Both of these data sets will have the same 9 varaibles but will have less objects/rows.
train = (Smarket$Year < 2005)
Smarket.2005 = Smarket[!train,]
dim(Smarket.2005)
## [1] 252 9
#train
Rather than making a separate, potentially (very) large training set, we can use the Boolean values in “train” to help the model just use data from the Year < 2005 subset. In the code below, we are fitting a model only with data from 2001 - 2004. We are then testing the model with data from 2005.
# glm.fit: This variable will store the result of the logistic regeression model fitting
#
glm.fit = glm(Direction ~ Lag1 + Lag2 + Lag3 + Lag4 + Lag5 + Volume, data = Smarket, family = binomial, subset = train)
glm.probs=predict(glm.fit, Smarket.2005, type = "response")
Next, predictions are computed for 2005. Then the predictions will be compared to the actual movement of the market
glm.pred =rep("Down", 252)
glm.pred[glm.probs > 0.5] = "Up"
cm = table(glm.pred, Smarket.2005$Direction)
cm
##
## glm.pred Down Up
## Down 77 97
## Up 34 44
Accuracy with the test set
correct = mean(glm.pred == Smarket.2005$Direction)
print(correct)
## [1] 0.4801587
The test set was correct 48.01587% of the time.
Error with the test set
error = 1 - correct
print(error)
## [1] 0.5198413
The test set was wrong 51.98413% of the time.

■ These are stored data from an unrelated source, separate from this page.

(** * BarangayCare: the complaint store and its client operations

    A shallow embedding of
      - [src/utils/supabase/setup-database.sql]: the [complaints] table, its
        row-level-security policies and the [updated_at] trigger;
      - the [ComplaintProvider] context ([fetchComplaints], [addComplaint],
        [updateComplaint]);
      - the [ComplaintForm] submit handler ([handleSubmit]);
      - [AppContent], the [Header], the [AdminPanel] handlers, the dashboard
        counters, the settings page and the localStorage migration.

    Asynchronous calls are modelled by explicit state passing: every operation
    takes the environment it observes (auth session, localStorage, clocks),
    the database and the React state, and returns the new database and React
    state together with its result.  Timestamps are milliseconds since the
    epoch; UUIDs and all text columns are strings. *)

From Stdlib Require Import ZArith NArith List String Ascii Bool Lia.
From Stdlib Require Import Permutation Sorted DecimalString DecimalN.
Import ListNotations.

Local Open Scope string_scope.
Local Open Scope list_scope.

Definition UUID := string.
Definition Timestamp := Z.

(** ** JavaScript string helpers used by [addComplaint] *)
Module JS.

(** Truthiness of an optional string: [undefined], [null] and the empty
    string are falsy. *)
Definition truthy (s : option string) : bool :=
  match s with
  | Some EmptyString => false
  | Some _ => true
  | None => false
  end.

(** [a || b] on optional strings. *)
Definition or_else (a b : option string) : option string :=
  if truthy a then a else b.

(** [Number.prototype.toString()] on a non-negative integer (exact for the
    safe integers, below 2^53). *)
Definition toString (n : N) : string :=
  NilEmpty.string_of_uint (N.to_uint n).

Fixpoint zeros (k : nat) : string :=
  match k with
  | O => EmptyString
  | S k' => String "0" (zeros k')
  end.

(** [s.padStart(width, "0")]: pads on the left up to [width], never
    truncates. *)
Definition padStart (width : nat) (s : string) : string :=
  zeros (width - String.length s) ++ s.

Definition is_digit (c : ascii) : bool :=
  let n := nat_of_ascii c in (48 <=? n)%nat && (n <=? 57)%nat.

(** The greedy run of decimal digits at the head of [s]: the capture of
    [\d+] (which must be non-empty to match). *)
Fixpoint take_digits (s : string) : string :=
  match s with
  | String c r => if is_digit c then String c (take_digits r)
                  else EmptyString
  | EmptyString => EmptyString
  end.

Fixpoint strip_prefix (p s : string) : option string :=
  match p, s with
  | EmptyString, _ => Some s
  | String a p', String b s' =>
      if Ascii.eqb a b then strip_prefix p' s' else None
  | String _ _, EmptyString => None
  end.

(** [/Anonymous(\d+)/] anchored at the head of [s]. *)
Definition match_here (s : string) : option string :=
  match strip_prefix "Anonymous" s with
  | Some rest =>
      match take_digits rest with
      | EmptyString => None
      | ds => Some ds
      end
  | None => None
  end.

(** [s.match(/Anonymous(\d+)/)]: the first capture group of the leftmost
    match, [None] when the pattern does not occur. *)
Fixpoint regex_match (s : string) : option string :=
  match match_here s with
  | Some ds => Some ds
  | None =>
      match s with
      | EmptyString => None
      | String _ r => regex_match r
      end
  end.

(** [parseInt] on a string of decimal digits (exact for the safe
    integers). *)
Definition parseInt (ds : string) : N :=
  match NilEmpty.uint_of_string ds with
  | Some d => N.of_uint d
  | None => 0%N
  end.

(** SQL [LIKE 'Anonymous%']. *)
Definition like_Anonymous (s : string) : bool := String.prefix "Anonymous" s.

End JS.

(** ** The [complaints] table (setup-database.sql) *)

Module User.
(** The authenticated user carried by a session: [user.id], [user.email],
    [user.user_metadata.name] and [user.user_metadata.role]. *)
Record t := mk {
  id : UUID;
  email : option string;
  name : option string;
  role : option string
}.
End User.

Module Row.
Record t := mk {
  id : UUID;
  title : string;
  description : string;
  category : string;
  location : string;
  photo : option string;
  contact_info : string;
  status : string;
  priority : string;
  date_submitted : Timestamp;
  admin_notes : option string;
  respondent : option string;
  user_id : option UUID;
  user_name : option string;
  created_at : Timestamp;
  updated_at : Timestamp
}.
End Row.

(** One entry of the table's change feed, as delivered to the
    [postgres_changes] subscription: one event per inserted or updated row. *)
Inductive Change :=
| INSERT (id : UUID)
| UPDATE (id : UUID).

Module Db.
Record t := mk {
  complaints : list Row.t;
  changes : list Change
}.
Definition empty : t := mk [] [].
End Db.

(** What one call observes outside the database.

    [returning_needs_select] records how the database treats the row that
    a write hands back.  PostgreSQL applies the SELECT policies to the row
    an [INSERT ... RETURNING] returns, and [.insert(...).select()] is such
    a statement; so for the table of
    setup-database.sql, which lives in PostgreSQL, the flag is on.  With the
    flag off the INSERT policies alone decide: that is a store which hands
    the new row back unchecked, kept here to show which results depend on
    the rule.  A result that needs one setting says so. *)
Record Env := mkEnv {
  session : option User.t;       (* supabase.auth.getSession() *)
  guestMode : option string;     (* localStorage.getItem("guestMode") *)
  clientNow : Timestamp;         (* new Date() in the browser *)
  serverNow : Timestamp;         (* NOW() in the database *)
  gen_random_uuid : UUID;        (* the id the database draws for a new row *)
  online : bool;                 (* the Supabase endpoint answers *)
  returning_needs_select : bool
}.

(** Row-level security: the policies of setup-database.sql. *)
Module Policy.

(** SQL equality on nullable uuids: a comparison with NULL is not true. *)
Definition sql_eq (a b : option UUID) : bool :=
  match a, b with
  | Some x, Some y => String.eqb x y
  | _, _ => false
  end.
(** * Focus Session CLI: the timer, audio and keyboard state machines

    A shallow embedding of [src/focus/main.py].  Python objects become records,
    methods become functions that take the object (and the global mixer they
    drive) and return the updated copies.  Every call of [time.time()] is an
    explicit [timestamp] argument: the reading the call obtained.

    Numbers.  The program computes with Python floats; the specification
    speaks of real seconds.  Time stamps, durations and volumes are exact
    rationals here, so statements about sums of deltas are statements about the
    real-valued design, not about binary64 rounding. *)

From Stdlib Require Import QArith Qminmax Qround Lqa Lia ZArith List Bool String Ascii
  DecimalString.
Import ListNotations.
Local Open Scope string_scope.
Local Open Scope list_scope.
Local Open Scope Q_scope.

Definition timestamp := Q.

(** ** Python arithmetic and formatting used by the display *)

(** [int(x)] of a float: truncation toward zero *)
Definition int_of (x : Q) : Z :=
  if Qle_bool 0 x then Qfloor x else Qceiling x.

(** [x // y] and [x % y] on floats, [y] not zero: the floored quotient and
    the remainder that goes with it *)
Definition floordiv (x y : Q) : Q := inject_Z (Qfloor (x / y)).
Definition pymod (x y : Q) : Q := x - y * inject_Z (Qfloor (x / y)).

(** [x > y] is [y < x] *)
Definition Qlt_bool (x y : Q) : bool := negb (Qle_bool y x).

(** [str(n)] of an integer *)
Definition str_int (n : Z) : string := NilZero.string_of_int (Z.to_int n).

(** The format [{n:02d}]: decimal, padded with a zero to two characters *)
Definition format_02d (n : Z) : string :=
  let s := str_int n in
  if (String.length s <? 2)%nat then "0" ++ s else s.

(** The decimal digit for [n] between 0 and 9, and the two digits of a
    number between 0 and 99, tens first: what the display is read as *)
Definition digit (n : Z) : ascii := ascii_of_nat (48 + Z.to_nat n).
Definition two_digits (n : Z) : string :=
  String (digit (n / 10)) (String (digit (n mod 10)) EmptyString).

(** [sub in s] on strings *)
Definition contains (sub s : string) : bool :=
  match String.index 0 sub s with
  | Some _ => true
  | None => false
  end.
(** What the audio branch does with a chunk that decodes. *)
Lemma schedule_decoded (now : Q) (data : string) (d : Q) (s : GdmLiveAudio) :
  decodeAudioData data = Some d ->
  schedule decodeAudioData now data s =
  (Returns tt,
   let t := Qmax (nextStartTime s) now in
   {| isRecording := isRecording s; status := status s;
      sessionPromise := sessionPromise s; nextStartTime := t + d;
      mediaStream := mediaStream s; sourceNode := sourceNode s;
      scriptProcessorNode := scriptProcessorNode s;
      sources := {[objects s]} ∪ sources s;
      calls := calls s ++ [Start (objects s) t];
      objects := S (objects s) |}).
Proof.
  intros Hd. unfold schedule, decodeBuffer. rewrite Hd. now destruct s.
Qed.

Lemma schedule_failed (now : Q) (data : string) (s : GdmLiveAudio) :
  decodeAudioData data = None ->
  schedule decodeAudioData now data s =
  (Throws "DecodeError", set_nextStartTime (Qmax (nextStartTime s) now) s).
Proof.
  intros Hd. unfold schedule, decodeBuffer. rewrite Hd. now destruct s.
Qed.

Lemma onmessage_chunk (now : Q) (data : string) (s : GdmLiveAudio) :
  onmessage decodeAudioData now (chunk data) s =
  schedule decodeAudioData now data s.
Proof.
  unfold onmessage, chunk, bind. cbn [audio interrupted when].
  now destruct (schedule decodeAudioData now data s) as [[[]|e] s'].
Qed.
(** Every loaded chunk comes from a file of the directory whose name ends
    in [.md] or [.txt] and whose text could be read: it names that file as
    its source, and its content is a piece of the file's text, with no
    whitespace at either end; a directory that does not exist yet loads
    nothing. *)
Theorem loaded_chunks_come_from_files (dir : list file) :
  load_documents None = []
  ∧ Forall
      (λ c, ∃ f text,
         f ∈ dir ∧ read_text f = Some text ∧ source c = name f
         ∧ (endswith (name f) (lit ".md")
            || endswith (name f) (lit ".txt")) = true
         ∧ strip (content c) = content c
         ∧ ∃ pre post, text = pre ++ content c ++ post)
      (load_documents (Some dir)).
Proof.
  split; [done|]. apply Forall_forall. intros c Hc%list_elem_of_In.
  unfold load_documents in Hc.
  apply in_flat_map in Hc as (ext & Hext & Hc).
  apply in_flat_map in Hc as (f & Hf & Hc).
  apply list_elem_of_In, list_elem_of_filter in Hf as [Hend Hf].
  destruct (read_text f) as [text|] eqn:Hread; [|done].
  apply list_elem_of_In, split_content_elem in Hc
    as (Hsrc & _ & _ & Htrim & Hpiece).
  exists f, text. repeat split; try done.
  apply list_elem_of_In in Hext.
  repeat (apply elem_of_cons in Hext as [->|Hext]);
    [..|by apply elem_of_nil in Hext]; rewrite Hend; [done|apply orb_true_r].
Qed.

Lemma flat_map_guard {A B} (b : bool) (P : A → bool) (X : A → list B) l :
  Forall (λ x, P x = b) l →
  flat_map (λ x, if P x then X x else []) l
  = if b then flat_map X l else [].
Proof.
  induction 1 as [|x l Hx _ IH]; simpl; [by destruct b|].
  rewrite Hx, IH. by destruct b.
Qed.

Lemma from_source_load (dir : list file) (src : str) :
  from_source src (load_documents (Some dir))
  = flat_map chunks_of_file (filter (λ f, name f = src) dir).
Proof.
  unfold load_documents. simpl. rewrite app_nil_r, from_source_app.
  rewrite !from_source_pass.
  assert (Forall (λ f, name f = src) (filter (λ f, name f = src) dir))
    as Hall by (apply Forall_forall; by intros f [? _]%list_elem_of_filter).
  set (X := λ f, match read_text f with
                 | Some text => _split_content text (name f)
                 | None => []
                 end).
  rewrite (flat_map_guard (endswith src (lit ".md"))
             (λ f, endswith (name f) (lit ".md")) X)
    by (eapply Forall_impl; [exact Hall|]; by intros f ->).
  rewrite (flat_map_guard (endswith src (lit ".txt"))
             (λ f, endswith (name f) (lit ".txt")) X)
    by (eapply Forall_impl; [exact Hall|]; by intros f ->).
  unfold chunks_of_file. fold X.
  rewrite (flat_map_guard
             (endswith src (lit ".md") || endswith src (lit ".txt"))
             (λ f, endswith (name f) (lit ".md")
                   || endswith (name f) (lit ".txt")) X)
    by (eapply Forall_impl; [exact Hall|]; by intros f ->).
  destruct (endswith src (lit ".md")) eqn:Hmd.
  - rewrite (md_is_not_txt _ Hmd). apply app_nil_r.
  - by destruct (endswith src (lit ".txt")).
Qed.
(** What happens in the component. *)
Inductive Event :=
| DataChanged                      (* [props.pdfData] has changed *)
| PagesKnown (newPages : Z)        (* [pages] of [usePDF] has changed *)
| PdfReady                         (* [pdf] of [usePDF] holds the document *)
| Timer (reads : bool)             (* a highlight timer fires *)
| VisibleChanged (visible : bool). (* [props.isVisible] has changed *)

Definition step (props : Props) (st : State) (ev : Event) : State :=
  match ev with
  | DataChanged => on_pdfData props st
  | PagesKnown newPages => on_pages newPages st
  | PdfReady => on_pdf props st
  | Timer reads => on_timer props reads st
  | VisibleChanged visible => on_isVisible visible props st
  end.

Definition run (props : Props) (evs : list Event) (st : State) : State :=
  foldl (step props) st evs.




End PdfViewer.

(* ===================================================================== *)
(** * BibTeX parser (BibParser.ts) and formatter (papers.tsx) *)
(* ===================================================================== *)

Module Bib.

Import Regex.

Definition chars (s : string) : list ascii := list_ascii_of_string s.
Definition str (l : list ascii) : string := string_of_list_ascii l.

(** The line feed of the template literals. *)
Definition nl : string := String (ascii_of_nat 10) EmptyString.

(** [toLowerCase] on the letters A-Z. *)
Definition lower_char (c : ascii) : ascii :=
  if is_upper c then ascii_of_N (code c + 32) else c.

Definition toLowerCase (l : list ascii) : list ascii := lower_char <$> l.

Fixpoint drop_spaces (l : list ascii) : list ascii :=
  match l with
  | c :: l' => if is_space c then drop_spaces l' else l
  | [] => []
  end.

(** [trim] *)
Definition trim (l : list ascii) : list ascii :=
  reverse (drop_spaces (reverse (drop_spaces l))).

(** ** BibParser.ts *)

(** [/@(\w+)\s*{\s*([^,]+),([^@]+)}/g] *)
Definition entryRegex : list Item :=
  [ one (is_char "@"); group (plus is_word); star is_space;
    one (is_char "{"); star is_space; group (plus (not_char ","));
    one (is_char ","); group (plus (not_char "@")); one (is_char "}") ].

(** [/(\w+)\s*=\s*{([^}]+)}/g] *)
Definition fieldRegex : list Item :=
  [ group (plus is_word); star is_space; one (is_char "=");
    star is_space; one (is_char "{"); group (plus (not_char "}"));
    one (is_char "}") ].

(** The inner loop: [fields[key.toLowerCase()] = value.trim()]. *)
Definition add_field (fields : gmap string string)
    (fieldMatch : list (list ascii)) : gmap string string :=
  match fieldMatch with
  | [key; value] => <[str (toLowerCase key) := str (trim value)]> fields
  | _ => fields
  end.

Definition parse_fields (content : list ascii) : gmap string string :=
  foldl add_field ∅ (exec_all fieldRegex content).

(** The outer loop:
    [entries[id] = { ...fields, id, type: type.toLowerCase() }]. *)
Definition add_entry (entries : gmap string (gmap string string))
    (m : list (list ascii)) : gmap string (gmap string string) :=
  match m with
  | [type; id; content] =>
      <[str id := <["type" := str (toLowerCase type)]>
                    (<["id" := str id]> (parse_fields content))]> entries
  | _ => entries
  end.

Definition parseBibTeX (bibtex : string) : gmap string (gmap string string) :=
  foldl add_entry ∅ (exec_all entryRegex (chars bibtex)).

(** ** papers.tsx *)

Record Paper := mkPaper {
  paper_id : string;
  paper_title : string;
  paper_authors : string;
  paper_year : Z;
  paper_journal : option string;
  paper_abstract : string;
  paper_category : string;
  paper_url : option string;
  paper_doi : option string;
  paper_arxiv : option string;
  paper_pdf : option string;
  paper_citations : option Z
}.

(** [s.split(sep)] for a non-empty separator; [skip] counts the
    characters still covered by the separator just found, [cur] is the
    piece being collected. *)
Fixpoint split_at (sep : list ascii) (skip : nat) (cur s : list ascii)
    : list (list ascii) :=
  match s with
  | [] => [cur]
  | c :: s' =>
      match skip with
      | S k => split_at sep k cur s'
      | O => if Js.starts_with sep s
             then cur :: split_at sep (length sep - 1) [] s'
             else split_at sep 0 (cur ++ [c]) s'
      end
  end.

Definition split (sep s : list ascii) : list (list ascii) :=
  split_at sep 0 [] s.

(** [pieces.join(sep)] *)
Fixpoint join (sep : list ascii) (pieces : list (list ascii)) : list ascii :=
  match pieces with
  | [] => []
  | [x] => x
  | x :: rest => x ++ sep ++ join sep rest
  end.

(** A truthy optional string, or nothing. *)
Definition present (o : option string) : option string :=
  match o with
  | Some s => if Js.truthy s then Some s else None
  | None => None
  end.

(** [`  key = {value},\n`] *)
Definition field_line (key value : string) : string :=
  "  " +:+ key +:+ " = {" +:+ value +:+ "}," +:+ nl.

Definition when_present (o : option string) (f : string -> string) : string :=
  match present o with
  | Some s => f s
  | None => ""
  end.

(** [paper.authors.split(', ').join(' and ')] *)
Definition author_list (paper : Paper) : string :=
  str (join (chars " and ") (split (chars ", ") (chars (paper_authors paper)))).

(** [paper.journal ? 'article' : 'misc'] *)
Definition entry_type (paper : Paper) : string :=
  match present (paper_journal paper) with
  | Some _ => "article"
  | None => "misc"
  end.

- Compare the model accuracy for both scenarios: same data for train and test vs. separate test and train. Which model had the better accuracy?
When using the same data for train and test was more accurate.
- Since the separate train/test data scenario should produce the more valid model, what does the accuracy say about this model?
It says that the model is likely not good at predicting the correct outcome. Since the model was used to assess new data. It will likely not be great to continue to use this model in predictions as its accuracy will lower with new data.
- Would it be better to use this model to predict the market, or just guess the direction? Which would be better at making a direction prediction, using this model or a coin toss?
I don’t think it would matter much since both the coin toss and the model will be roughly 50% accurate. Yet you can say the coin toss would be an improvement because the seperate data set test shows that it is below 50% accurate at 48% accuracy.